Streese: Ich möchte darauf hinweisen, dass unsere bisherigen Versuche mit Carpooling nicht dazu geführt haben, Leute aus ihrem eigenen Auto herauszuholen. Sie nutzen dann weniger den öffentlichen Nahverkehr. Bisher ist das Pooling auch nicht lukrativ. Trotzdem ist das natürlich spannend für uns in Berlin. Da lernen wir auch gern von anderen Städten.

Herr Streese, in der Siemensstadt wird ein ganz neues Verkehrs-Ösystem geplant. Was ist dabei die Rolle der Stadt Berlin?

Wir haben uns hier mit Siemens früh abgestimmt, auch bei der Ausschreibung für den Städtebau-Wettbewerb, in der ja ein Konzept für wenig Autoverkehr gefordert war. Wenn man ein autoarmes oder sogar autofreies Quartier gründen will, braucht es zum Beispiel Parkmöglichkeiten am Rand. Die Stadt kann auch veranlassen, dass die Verkehrswege in das Viertel mit Pollern ausgestattet sind, damit das Viertel vom Durchgangsverkehr und von nicht unbedingt notwendigem Verkehr verschont bleibt. Grundsätzlich ist bei jeder Planung wichtig, dass die Stadtverwaltung und der Investor eng zusammenarbeiten!

Worauf freuen Sie sich am meisten, wenn Sie an die Zukunft der Mobilität denken?

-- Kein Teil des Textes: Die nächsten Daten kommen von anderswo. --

(* ===== verification/ImageWorkerSpec.v ===== *)
(** * What the image workers promise

    The claim about [transform_in_worker], and an instance in which a request is served. *)

From S2P Require Import Prelude RustStr Net Codec ImageSource Images ImageCache ImageWorker ImageWorkerProps.

Section Spec.
Context {J : WorkerJson} {B : StandardBase64} {JL : WorkerJsonLaws J} {BL : StandardBase64Laws B}.
Variable transform_image : Job -> result TransformedImage ImageError.

(** How many tasks are in such a stage. *)
Definition how_many (p : Stage -> bool) (s : Pool) : Z := map_sum (counted p) (p_tasks s).

Lemma pool_run_steps concurrency actions s s' :
  pool_run transform_image concurrency actions s = Some s' -> rtc (pool_step transform_image concurrency) s s'.
Proof.
  revert s. induction actions as [|a actions IH]; intros s; cbn; [by intros [= <-]|].
  destruct (pool_act _ _ a s) as [s1|] eqn:Ha; [|done]. intros Hr. eapply rtc_l; [by exists a|by apply IH].
Qed.

Lemma worker_concurrency_bounds parallelism :
  IMAGE_WORKER_MIN_CONCURRENCY <= worker_concurrency parallelism <= IMAGE_WORKER_MAX_CONCURRENCY.
Proof. unfold worker_concurrency, IMAGE_WORKER_MIN_CONCURRENCY, IMAGE_WORKER_MAX_CONCURRENCY. destruct (_ <=? 2)%nat; lia. Qed.

(** What a caller gets for a job whose transformation takes place: an image in the format that
    was asked for, or WebP in place of AVIF, with its content type. *)
Definition transformation (j : Job) : result TransformedImage ImageError :=
  match transform_image j with
  | Err e => Err e
  | Ok t =>
      match ti_format t, to_format (j_options j) with
      | Webp, _ => Ok (mkImage (ti_bytes t) (bs "image/webp") Webp (ti_width t) (ti_height t))
      | Avif, Avif => Ok (mkImage (ti_bytes t) (bs "image/avif") Avif (ti_width t) (ti_height t))
      | Avif, Webp => Err TransformFailed
      end
  end.

Lemma answer_is_transformation j :
  transform_in_worker_result j (Ok (respond transform_image (request_bytes j))) = transformation j.
Proof.
  rewrite (decode_answer_of_job transform_image (JL := JL) (BL := BL)). unfold transformation. destruct (transform_image j) as [t|e]; [|done].
  unfold worker_output_format_matches_request. by destruct (ti_format t), (to_format (j_options j)).
Qed.

(** C38: a transformation in a worker process is a call of the transformation.  Tasks share the
    workers of the pool, write and read in pieces, fail, time out and are cancelled at any
    moment, and workers die and are reaped.
    (1) What a task returns is the result of transforming its own source with its own options,
    with the content type of the format, or the failure of the pool, never an image of another
    request; there are never more than two workers, idle and busy together; permits and places
    in the queue of 32 are all given back.
    (2) In every run in which task [i] is not disturbed (its worker does not break or time out
    on it, a worker it has to start does start, its request does not go away) and whose
    messages fit into frames, the task returns exactly what the transformation returns, on a
    new worker or on one that served others before, whatever the other tasks and the workers
    in the pool do; the one exception is a task that found 32 others in the queue.
    (3) In every state that can be reached, a task that holds a permit, or for which one is
    free, gets to that answer by its own operations alone. *)
Theorem worker_results_are_transformations parallelism now :
  let concurrency := worker_concurrency parallelism in
  (forall s, rtc (pool_step transform_image concurrency) (pool_start concurrency now) s ->
     (forall i j answer, p_tasks s !! i = Some (j, Finished answer) ->
        match transform_in_worker_result j answer with
        | Ok image =>
            exists t, transform_image j = Ok t
              /\ image = mkImage (ti_bytes t) (content_type_for_format (ti_format t)) (ti_format t) (ti_width t) (ti_height t)
              /\ (ti_format t = to_format (j_options j) \/ (to_format (j_options j) = Avif /\ ti_format t = Webp))
        | Err e => transform_image j = Err e \/ e = TransformFailed \/ e = TransformQueueFull
        end)
     /\ (Z.of_nat (length (p_workers s)) + how_many has_worker s <= 2)%Z
     /\ (Z.of_nat (p_permits s) + how_many holds_permit s = Z.of_nat concurrency)%Z
     /\ Z.of_nat (p_queue_depth s) = how_many is_queued s
     /\ p_queue_depth s <= IMAGE_WORKER_QUEUE_CAPACITY)
  /\ (forall actions s i j answer,
     pool_run transform_image concurrency actions (pool_start concurrency now) = Some s ->
     Forall (fun a => disturbs i a = false) actions -> fits transform_image j ->
     p_tasks s !! i = Some (j, Finished answer) ->
     transform_in_worker_result j answer = transformation j
     \/ answer = Err TransformQueueFull
        /\ exists before after s1, actions = before ++ after
             /\ pool_run transform_image concurrency before (pool_start concurrency now) = Some s1
             /\ p_queue_depth s1 = IMAGE_WORKER_QUEUE_CAPACITY)
  /\ (forall s i j st, rtc (pool_step transform_image concurrency) (pool_start concurrency now) s ->
     p_tasks s !! i = Some (j, st) -> fits transform_image j -> can_go s st ->
     exists actions s' answer, Forall (fun a => own i a = true) actions
       /\ pool_run transform_image concurrency actions s = Some s'
       /\ p_tasks s' !! i = Some (j, Finished answer)
       /\ transform_in_worker_result j answer = transformation j).
Proof.
  intros concurrency. pose proof (worker_concurrency_bounds parallelism) as Hc. fold concurrency in Hc.
  unfold IMAGE_WORKER_MIN_CONCURRENCY, IMAGE_WORKER_MAX_CONCURRENCY in Hc. split_and!.
  - intros s [Hp Hq Hcap Hw _ Ht]%pool_reachable. split_and!; [|unfold how_many; lia|done..].
    intros i j answer Hi. specialize (Ht _ _ _ Hi). cbn in Ht. destruct answer as [output|e]; cbn in Ht; [subst output|cbn; tauto].
    rewrite (decode_answer_of_job transform_image (JL := JL) (BL := BL)). destruct (transform_image j) as [t|e]; [|by left].
    destruct (worker_output_format_matches_request _ _) eqn:Hm; [|by right; left]. exists t. split_and!; [done..|].
    unfold worker_output_format_matches_request in Hm. rewrite orb_true_iff, andb_true_iff, !bool_decide_eq_true in Hm. tauto.
  - intros actions s i j answer Hr Hall Hfit Hi.
    destruct (undisturbed_run transform_image concurrency actions i _ _ Hr (pool_inv_start _ _ now) Hall) as [Hinv Hnf]; [intros ? ? H; cbn in H; by apply lookup_empty_Some in H|].
    specialize (Hnf _ _ Hi Hfit). pose proof (pi_tasks _ _ _ Hinv _ _ _ Hi) as Hok.
    destruct answer as [output|e]; cbn in Hok, Hnf; [left; subst output; by apply answer_is_transformation|right; subst e; split; [done|]].
    destruct (refused_place_run transform_image concurrency actions i _ _ Hr) as [(j' & st & H & _)|(before & after & s1 & -> & Hb & Hfull)].
    { by exists j, (Finished (Err TransformQueueFull)). }
    { cbn in H; by apply lookup_empty_Some in H. }
    exists before, after, s1. split_and!; [done..|]. pose proof (pool_reachable _ _ now s1 (pool_run_steps _ _ _ _ Hb)) as [_ _ Hcap _ _ _]. lia.
  - intros s i j st Hr Hi Hfit Hgo. apply pool_reachable in Hr.
    destruct (task_arrives transform_image concurrency i j st s Hfit Hr Hi Hgo) as (actions & s' & Hall & Hrun & Hi').
    exists actions, s', (Ok (respond transform_image (request_bytes j))). split_and!; [done..|by apply answer_is_transformation].
Qed.
End Spec.

(** ** An instance *)

(** Messages as the digits of their numbers. *)
Fixpoint bits (p : positive) : str :=
  match p with xH => [] | xO p' => "0"%char :: bits p' | xI p' => "1"%char :: bits p' end.

Fixpoint unbits (s : str) : option positive :=
  match s with
  | [] => Some xH
  | c :: s' => let! p := unbits s' in if bool_decide (c = "0"%char) then Some (xO p) else Some (xI p)
  end.

Lemma unbits_bits p : unbits (bits p) = Some p.
Proof. induction p as [p IH|p IH|]; cbn; [by rewrite IH..|done]. Qed.

#[local] Instance OutputFormat_countable : Countable OutputFormat.
Proof. refine (inj_countable' (fun f => match f with Avif => true | Webp => false end) (fun b : bool => if b then Avif else Webp) _). by intros []. Defined.

#[local] Instance WorkerRequest_eq_dec : EqDecision WorkerRequest.
Proof. unfold EqDecision. unfold Decision. repeat decide equality. Defined.
#[local] Instance WorkerResponse_eq_dec : EqDecision WorkerResponse.
Proof. unfold EqDecision. unfold Decision. repeat decide equality. Defined.

#[local] Instance WorkerRequest_countable : Countable WorkerRequest.
Proof.
  refine (inj_countable'
    (fun r => (((wr_source_base64 r, wr_source_content_type r, (wr_format r, wr_width r)), (wr_height r, wr_fit r, (wr_crop r, wr_quality r))),
               (wl_max_source_bytes (wr_limits r), wl_max_image_width (wr_limits r), (wl_max_image_height (wr_limits r), wl_max_decoded_pixels (wr_limits r)))))
    (fun '(((a, b, (c, d)), (e, f, (g, h))), (i, j, (k, l))) => mkWorkerRequest a b c d e f g h (mkWorkerLimits i j k l)) _).
  by intros [? ? ? ? ? ? ? ? []].
Defined.

#[local] Instance WorkerResponse_countable : Countable WorkerResponse.
Proof.
  refine (inj_countable'
    (fun r => match r with ResponseOk a b c d => inl (a, (b, (c, d))) | ResponseError e => inr e end)
    (fun x : str * (OutputFormat * (Z * Z)) + str => match x with inl (a, (b, (c, d))) => ResponseOk a b c d | inr e => ResponseError e end) _).
  by intros [].
Defined.

Definition demo_worker_json : WorkerJson := {|
  request_to_vec r := bits (encode r);
  request_from_slice s := let! p := unbits s in decode p;
  response_to_vec r := bits (encode r);
  response_from_slice s := let! p := unbits s in decode p;
|}.

Lemma demo_worker_json_laws : WorkerJsonLaws demo_worker_json.
Proof. split; intros r; cbn; rewrite unbits_bits; apply decode_encode. Qed.

Definition demo_base64 : StandardBase64 := {| std_encode s := s; std_decode s := Some s |}.

Lemma demo_base64_laws : StandardBase64Laws demo_base64.
Proof. by split. Qed.

Definition demo_transform (j : Job) : result TransformedImage ImageError :=
  Ok (mkImage (rev (j_source j)) (bs "image/webp") Webp (to_width (j_options j)) 1).

Definition demo_job : Job := mkJob (bs "ab") None (mkTransform Webp 16 None None None 75) TransformLimits_default.

Definition demo_job2 : Job := mkJob (bs "cde") None (mkTransform Webp 16 None None None 75) TransformLimits_default.

Definition demo_pool_run := pool_run (J := demo_worker_json) (B := demo_base64) demo_transform (worker_concurrency (Some 8)).
Definition demo_pool_start : Pool := pool_start (worker_concurrency (Some 8)) 0.

(** The first request is served by a worker that it starts, up to the byte. *)
Definition demo_first : list Action :=
  [Begin 0 demo_job; Try 0; Checkout 0 (fun _ => true); Spawn 0 true; WriteBytes 0 10; WriteBytes 0 1000; ReadBytes 0 4; ReadBytes 0 1000; Checkin 0; Leave 0].

(** The second request takes that worker, and the whole run leaves it undisturbed; from any
    state after it begins, it can be served. *)
Lemma worker_results_are_transformations_witness :
  (exists s w rest, demo_pool_run (demo_first ++ [Begin 1 demo_job2; Try 1; Checkout 1 (fun _ => true)]) demo_pool_start = Some s
     /\ p_tasks s !! 1 = Some (demo_job2, Writing w rest) /\ wp_taken w <> []
     /\ exists actions s' answer, demo_pool_run actions s = Some s' /\ p_tasks s' !! 1 = Some (demo_job2, Finished answer)
        /\ transform_in_worker_result (J := demo_worker_json) (B := demo_base64) demo_job2 answer = Ok (mkImage (bs "edc") (bs "image/webp") Webp 16 1))
  /\ (exists s answer, demo_pool_run demo_first demo_pool_start = Some s /\ p_tasks s !! 0 = Some (demo_job, Finished answer)
     /\ transform_in_worker_result (J := demo_worker_json) (B := demo_base64) demo_job answer = Ok (mkImage (bs "ba") (bs "image/webp") Webp 16 1)).
Proof.
  destruct (worker_results_are_transformations (JL := demo_worker_json_laws) (BL := demo_base64_laws) demo_transform (Some 8) 0) as (_ & Hexact & Hserved).
  assert (Hfit : forall j, j = demo_job \/ j = demo_job2 -> fits (J := demo_worker_json) (B := demo_base64) demo_transform j).
  { intros j [-> | ->]; split; eexists; vm_compute; reflexivity. }
  split.
  - destruct (demo_pool_run (demo_first ++ [Begin 1 demo_job2; Try 1; Checkout 1 (fun _ => true)]) demo_pool_start) as [s|] eqn:Hr; [|vm_compute in Hr; discriminate Hr].
    assert (Hw : exists w rest, p_tasks s !! 1 = Some (demo_job2, Writing w rest) /\ wp_taken w <> []).
    { pose proof Hr as Hr'. vm_compute in Hr'. injection Hr' as <-. eexists _, _. split; [vm_compute; reflexivity|done]. }
    destruct Hw as (w & rest & Hw & Hne). exists s, w, rest. split_and!; [done..|].
    destruct (Hserved s 1 demo_job2 (Writing w rest)) as (actions & s' & answer & _ & Hrun & Hi & Hres); [by apply pool_run_steps in Hr|exact Hw|by apply Hfit; right|exact I|].
    exists actions, s', answer. split_and!; [exact Hrun|exact Hi|exact Hres].
  - destruct (demo_pool_run demo_first demo_pool_start) as [s|] eqn:Hr; [|vm_compute in Hr; discriminate Hr].
    assert (Hi : exists answer, p_tasks s !! 0 = Some (demo_job, Finished (Ok answer))).
    { pose proof Hr as Hr'. vm_compute in Hr'. injection Hr' as <-. eexists. vm_compute. reflexivity. }
    destruct Hi as [answer Hi]. exists s, (Ok answer). split_and!; [done..|].
    destruct (Hexact demo_first s 0 demo_job (Ok answer) Hr) as [H|[H _]]; [repeat constructor|by apply Hfit; left|exact Hi|exact H|discriminate H].
Defined.
(* ===== verification/ImageServeSpec.v ===== *)
(** * What the handler of image requests may do, and what it answers

    [may] says for every call when the handler may make it.  The rules of [runs] reduce a
    computation to its calls, and the lemmas follow the functions of the handler: in every
    world, every call is one that may be made, and the answer is an error that is not cached,
    or an image of the configured transformation of the source. *)

From S2P Require Import Prelude RustStr Net Codec Sql Enrollment StaticFiles Instances Request ProxyProtocol ImageSource Images ImageProps ImageCache SourceCache ImageWorker ImageServe.

(** ** The client and the URLs *)

(** What reqwest and the url crate document: a client without proxy and redirects connects to
    the address in the URL, or to the addresses it was given for its host; the host of an HTTP
    URL is an address exactly if it reads as one. *)
Class ClientApi := { contacts : HttpClient -> Url -> IpAddr -> Prop }.

Class ClientLaws (U : UrlApi) (C : ClientApi) := {
  contacts_address client url ip : c_proxy client = false -> c_redirects client = false ->
    contacts client url ip ->
    match url_host url with
    | Some (HostIpv4 o) => ip = V4 o
    | Some (HostIpv6 g) => ip = V6 g
    | Some (HostDomain d) => match c_resolved client with Some (host, addrs) => host = d -> ip ∈ addrs.*1 | None => True end
    | None => False
    end;
  url_domain text url d : url_parse text = Some url -> url_scheme url = bs "http" \/ url_scheme url = bs "https" ->
    url_host url = Some (HostDomain d) -> url_host_str url = Some d /\ parse_ip d = None;
}.

Section Spec.
Context {H : Sha256Api} {U : UrlApi} {P : UrlPortApi} {F : FormApi} {C : ClientApi} {CL : ClientLaws U C}.
Variable world : World.
Variable r : ImageRequest.

(** ** What may be done *)

Definition MAX_SOURCE : Z := max_source_bytes TransformLimits_default.

Definition has_slot (h : list Event) : Prop := Happened TryAcquireSlot true ∈ h.

(** The request was accepted under the configuration of its app. *)
Definition accepted (h : list Event) (app_root : str) (v : VerifiedImageRequest) : Prop :=
  exists images, Happened (GetApp (ir_app_name r)) (Some (app_root, images)) ∈ h
    /\ verify_public_image_request (ir_path r) (ir_query r) (ir_accept r) images = Ok v.
(* ===== verification/ServerDrainLocks.v ===== *)
(** * The lock discipline of drains

    What a task of [ServerDrain] may rely on while it holds the management lock, a side of
    the spawn gate or the operation lease: [know] is what it knows, [pre] what an action
    requires, [post] what the task knows after it, and [wt] says that a program keeps to it.
    [perform_sound] is the soundness of the rules: an action within the discipline keeps the
    invariant of its process, leaves what every other task knows true, and makes [post] true. *)

From S2P Require Import Prelude RustStr Codec Protocol ColdStart Instances Health RequestDrain ServerDrain ServerDrainSem.

Inductive gate_know := GNone | GRead | GWrite.

#[global] Instance gate_know_eq_dec : EqDecision gate_know.
Proof. solve_decision. Defined.

Record know := Know {
  k_mgmt : bool;                         (** it holds the management lock *)
  k_op : bool;                           (** it holds the operation lease *)
  k_gate : gate_know;                    (** the side of the gate it holds *)
  k_active : bool;                       (** the process has an activity lease *)
  k_flag : bool;                         (** the flag is set *)
  k_closed : bool;                       (** requests are not admitted *)
  k_idle : bool;                         (** and none is in progress *)
  k_req : option bool;                   (** the row of the store *)
  k_names : option (gset str);           (** these are all registered names *)
  k_look : gmap str (option nat);        (** what the registry maps names to *)
  k_bound : gmap nat (gset str);         (** the instances of an app are among these *)
  k_granted : bool;                      (** it has had the exclusive lease *)
}.
(* ===== verification/ServerDrainSpec.v ===== *)
(** * Drained hosts stay quiet

    The programs of [ServerDrain] keep to the lock discipline of [ServerDrainLocks], hence the
    invariant of a host under every interleaving of its processes and tasks, and what a
    completed drain promises. *)

From S2P Require Import Prelude RustStr Codec Protocol ColdStart Instances Health RequestDrain ServerDrain ServerDrainSem ServerDrainLocks.

(** ** Knowledge that a piece of code keeps *)

(** All but the requests in progress and the bounds on instances. *)
Definition keeps (K K' : know) : Prop :=
  K' = Know (k_mgmt K) (k_op K) (k_gate K) (k_active K) (k_flag K) (k_closed K) (k_idle K') (k_req K)
         (k_names K) (k_look K) (k_bound K') (k_granted K).

(** The locks, the row and the grant. *)
Definition around (K K' : know) : Prop :=
  k_mgmt K' = k_mgmt K /\ k_op K' = k_op K /\ k_gate K' = k_gate K /\ k_req K' = k_req K
  /\ k_granted K' = k_granted K.

(** The same, with the activity lease. *)
Definition around_active (K K' : know) : Prop := around K K' /\ (k_active K = true -> k_active K' = true).

Lemma keeps_refl K : keeps K K.
Proof. by destruct K. Qed.

Lemma keeps_trans K1 K2 K3 : keeps K1 K2 -> keeps K2 K3 -> keeps K1 K3.
Proof. unfold keeps. intros H1 H2. rewrite H2, H1. done. Qed.

Lemma keeps_bound K B : keeps K (know_apps K (k_names K) (k_look K) B).
Proof. done. Qed.

Lemma keeps_requests K i : keeps K (know_requests K (k_closed K) i).
Proof. done. Qed.

Lemma around_refl K : around K K.
Proof. done. Qed.
Lemma loop_from fuel : forall n,
  match loop api fuel n (state_after api n) with
  | FETCHING st =>
      st = state_after api (n + fuel) /\
      forall k, (n <= k < n + fuel)%nat -> stops_at api k = false
  | DONE_CUTOFF st =>
      exists k, (n <= k < n + fuel)%nat /\ st = state_after api (S k) /\
                (forall j, (n <= j < k)%nat -> stops_at api j = false) /\
                shouldStop (page_at api k) = true
  | DONE_EXHAUSTED st =>
      exists k, (n <= k < n + fuel)%nat /\ st = state_after api (S k) /\
                (forall j, (n <= j < k)%nat -> stops_at api j = false) /\
                shouldStop (page_at api k) = false /\
                truthy_cursor (next_cursor (page_at api k)) = false
  end.
Proof.
  induction fuel as [|fuel IH]; intros n; cbn [loop].
  - split; [f_equal; lia | intros k Hk; lia].
  - rewrite cursor_state_after. fold (page_at api n).
    change (after_page (state_after api n) (page_at api n))
      with (state_after api (S n)).
    destruct (shouldStop (page_at api n)) eqn:Hs.
    + exists n; repeat split; try lia; try assumption; intros j Hj; lia.
    + rewrite cursor_state_after. cbn [cursor_at]. fold (page_at api n).
      destruct (truthy_cursor (next_cursor (page_at api n))) eqn:Ht.
      * assert (Hn : stops_at api n = false)
          by (unfold stops_at; rewrite Hs, Ht; reflexivity).
        assert (Hall : forall j, (n <= j < S n)%nat -> stops_at api j = false)
          by (intros j Hj; replace j with n by lia; exact Hn).
        specialize (IH (S n)).
        destruct (loop api fuel (S n) (state_after api (S n))) as [st|st|st].
        -- destruct IH as [-> IH]. split; [f_equal; lia|].
           intros k Hk. destruct (Nat.eq_dec k n) as [->|]; [exact Hn|].
           apply IH. lia.
        -- destruct IH as (k & Hk & -> & Hj & Hc).
           exists k. repeat split; try lia; try assumption.
           intros j Hjn. destruct (Nat.eq_dec j n) as [->|]; [exact Hn|].
           apply Hj. lia.
        -- destruct IH as (k & Hk & -> & Hj & Hc & Hcur).
           exists k. repeat split; try lia; try assumption.
           intros j Hjn. destruct (Nat.eq_dec j n) as [->|]; [exact Hn|].
           apply Hj. lia.
      * exists n; repeat split; try lia; try assumption; intros j Hj; lia.
Qed.
(** Without brackets the planter only appends, whatever the sizes. *)
Lemma plantChars_bracket_free {OpCode : Type} opcode_map
    (dummy : Instruction OpCode) src : forall p ix,
  bracket_free src = true ->
  CodePlanter.plantChars opcode_map dummy src (CodePlanter.mk p ix)
  = Ok (CodePlanter.mk (p ++ instructions opcode_map src) ix).
Proof.
  induction src as [|ch src IH]; intros p ix Hb; simpl.
  { by rewrite app_nil_r. }
  simpl in Hb. apply andb_true_iff in Hb as [Hch Hb].
  apply negb_true_iff, orb_false_iff in Hch as [Ho%Ascii.eqb_neq Hc%Ascii.eqb_neq].
  rewrite instructions_cons.
  destruct (opcode_map ch) as [op|] eqn:Hm.
  - rewrite (plantChar_plain opcode_map dummy ch op) by done.
    rewrite IH by done. by rewrite <- app_assoc.
  - rewrite plantChar_skip by done. by apply IH.
Qed.

Lemma bracket_free_plain ch src op :
  bracket_free src = true -> In ch src ->
  switch_.opcode_map ch = Some op -> switch_.takes_operand op = false.
Proof.
  intros Hb Hin Hm. unfold bracket_free in Hb. rewrite forallb_forall in Hb.
  specialize (Hb ch Hin). rewrite (switch_map_kind ch op Hm).
  by apply negb_true_iff in Hb.
Qed.

Lemma instructions_plain src i :
  bracket_free src = true -> i ∈ instructions switch_.opcode_map src ->
  exists op, i = I_opcode op /\ switch_.takes_operand op = false.
Proof.
  intros Hb Hi. unfold instructions in Hi.
  apply list_elem_of_fmap in Hi as (op & -> & Hop).
  apply list_elem_of_omap in Hop as (ch & Hch & Hm).
  exists op. split; [done|].
  apply (bracket_free_plain ch src op Hb); [by apply list_elem_of_In|done].
Qed.

(** A step on an opcode without operand goes on to the next slot,
    returns, or leaves the tape. *)
Lemma switch_step_plain p m op :
  vget p (pc m) = Some (I_opcode op) -> switch_.takes_operand op = false ->
  match switch_.step p m with
  | Next m' => pc m' = pc m + 1 /\ op <> switch_.HALT
  | Done _ => True
  | Stuck f => f = TapeRange
  end.
Proof.
  intros Hp Ht. unfold switch_.step. rewrite Hp.
  destruct op; try done; simpl.
  - unfold do_add. by destruct (deref _).
  - unfold do_add. by destruct (deref _).
  - unfold do_put. by destruct (deref _).
  - unfold do_get. simpl. destruct (cin m); [done|]. by destruct (deref _).
Qed.

Lemma straight_line_halts ops (n : nat) : forall m,
  (forall i, i ∈ ops ->
     exists op, i = I_opcode op /\ switch_.takes_operand op = false) ->
  0 <= pc m <= vsize ops -> vsize ops - pc m < Z.of_nat n ->
  match exec (switch_.step (ops ++ [I_opcode switch_.HALT])) n m with
  | Returned _ => True
  | Crashed f => f = TapeRange
  | Running => False
  end.
Proof.
  induction n as [|n IH]; intros m Hops Hpc Hn; [lia|]. simpl.
  assert (Hget : exists op,
            vget (ops ++ [I_opcode switch_.HALT]) (pc m) = Some (I_opcode op) /\
            switch_.takes_operand op = false /\
            (pc m = vsize ops -> op = switch_.HALT)).
  { destruct (Z.eq_dec (pc m) (vsize ops)) as [Heq|Hne].
    - exists switch_.HALT. rewrite Heq, vget_app_0. done.
    - destruct (vget_range_Some ops (pc m)) as [i Hi]; [lia|].
      destruct (Hops i) as (op & -> & Ht).
      { apply vget_lookup in Hi as [_ Hi]. by apply list_elem_of_lookup_2 in Hi. }
      exists op. rewrite vget_app_l by lia. done. }
  destruct Hget as (op & Hg & Ht & Hlast).
  pose proof (switch_step_plain _ m op Hg Ht) as Hst.
  destruct (switch_.step _ m) as [m'| |]; try done.
  destruct Hst as [Hpc' Hne].
  apply IH; [done| |lia].
  assert (pc m <> vsize ops) by (intros Heq; by apply Hne, Hlast). lia.
Qed.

Kögl: Auf die von Herrn Peter beschriebene Vision: Ankommen am Flughafen, das autonom fahrende Auto wartet schon und fährt mich direkt zu meinem Ziel.

Streese: Darauf, dass wir uns klimafreundlich und ohne Lärm fortbewegen.

Peter: Auf die schönsten Berliner Straßen mit großen Fahrradwegen, Spielplätzen und Cafés statt Verkehr.